I listened to some of the speeches in this place about how GPs are our first port of call. They are for most things, but there are a lot of people who do not get access to mental health services through GPs being their first port of call. It is an issue I have been engaged in for a long time as a mental health advocate, and it is something that I am currently engaged in through personal family circumstances and experience. I share that with lots of families around Australia. It is another complex area to be formulating policy around, and it is one of those areas where it is better if we can do it in a bipartisan way. The people who suffer from mental illness deserve that. Another area of the budget that I want to talk about is regional spending and development. There has been record investment in our region for transport, water—infrastructure, which covers health as well—and education of over $4.4 billion. The previous government was elected in 1996, and in 1997 that government axed the whole department of regional development as well as a lot of regional development programs. I thought that was a rather odd thing to do, particularly when it was a coalition and one part of that coalition was the National Party, which says it is the natural party of the country or the bush. We reintroduced those programs and did a lot more in regional Australia.

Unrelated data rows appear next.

(** The supply rail of the pixels is on when [PIN_ENABLE] is an output. *)
Definition rail_on (c : Controller) : bool := Z.testbit (DDRB c) PIN_ENABLE.

(** The colour a call of [NEO_writeHue] or of [NEO_writeWhite] gives one
    pixel: what the pixel reads from the bits the call clocks out, if it
    clocks out a whole pixel. *)
Definition sent_pixel (px : wire -> wire) : option rgb :=
  match wire_pixels (px []) with
  | [p] => Some p
  | _ => None
  end.

Definition hueToColor (h b : Z) : option rgb := sent_pixel (NEO_writeHue h b).
Definition whiteAt (b : Z) : option rgb := sent_pixel (NEO_writeWhite b).

(** The bits of a byte, most significant first. *)
Definition msb_first (x : Z) : list bool :=
  map (Z.testbit x) [7; 6; 5; 4; 3; 2; 1; 0].

(** The values [step] and [nstep] that [NEO_writeHue] computes, as
    functions of the within-phase index [i] and of the brightness [b]. *)
Definition ramp_up (i b : Z) : Z :=
  Z.shiftr (sqr i) (Z.shiftr (15 - b) 1) + 1.
Definition ramp_down (i b : Z) : Z :=
  Z.shiftr (sqr (15 - i)) (Z.shiftr (15 - b) 1) + 1.

(** The arguments [NEO_writeHue] gives [NEO_writeColor] in phase [p], for
    the rising value [up] and the falling value [down]. *)
Definition phase_colour (p up down : Z) : rgb :=
  match p with
  | 0 => RGB down up 0
  | 1 => RGB 0 down up
  | _ => RGB up 0 down
  end.

(** How many of the three channels of a colour are zero. *)
Definition dark_channels (p : rgb) : nat :=
  length (filter (Z.eqb 0) [red p; green p; blue p]).

(** A function of the within-phase index that is linear (affine) on the
    sixteen indices of a phase.  An integer-valued function that is affine
    with real coefficients has integer coefficients, its value at 0 and its
    increment from 0 to 1. *)
Definition linear_on_phase (f : Z -> option Z) : Prop :=
  exists m c : Z, forall i, 0 <= i <= 15 -> f i = Some (m * i + c).

(** *** Vocabulary for the handler

    The levels the handler samples, and the parts of its update named one
    by one: whether it sees a step (both lines differ from the stored
    levels), the signed step, how often that is applied, the position
    after it, and the two comparisons against the bounds that follow
    ([if(ENC_count < ENC_countMin) ...], [if(ENC_count > ENC_countMax)
    ...]).  [PCINT0_vect_parts] below relates them to the handler. *)

Definition level_A (PINB : Z) : bool := lnot0 (pinRead PINB PIN_ENC_A).
Definition level_B (PINB : Z) : bool := lnot0 (pinRead PINB PIN_ENC_B).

That brings me to a report issued recently called Investing in regions: making a difference. We called it the Grattan report as it was put out by the Grattan Institute.It hit the headlines because it said regional investment fails to make a difference. It just seemed absolute nonsense. At my university—Southern Cross University—the vice chancellor, Peter Lee, entered the public debate and said, 'It's fundamentally flawed.' He went through the report critiquing the methodology. One of the measures the report used, which I found intriguing, was the number of patents that come from regions. I found that a rather odd measure. Regions that have small to medium businesses may never generate a patent—unlike my region, which, with someone like Rick Richardson, generates a lot of patents. He is an inventor with a national and international reputation. It just seemed an odd measure. My husband is a retired academic who chaired some regional economic development forums. He has a PhD in this area, and when talking to me at home about this issue he has been rather exercised. I keep saying, 'Get out and publish something on it because you know the issue better than most.'

The report also said basically that having a university in your region does not make a difference to a regional economy. What nonsense! We have figures that quantify that and it is really clear that it does make a difference, even with the jobs alone. It does make a difference with people from regions going to universities. Just having one there is a symbol; it appeals to that aspiration to go to university. I know it has done that in my area and in other regions across Australia. I would be surprised if any member here were able to agree with that report and the general approach that it took to regional development right across Australia.

In closing, I am happy to support this budget—it is responsible and will get us back into the black.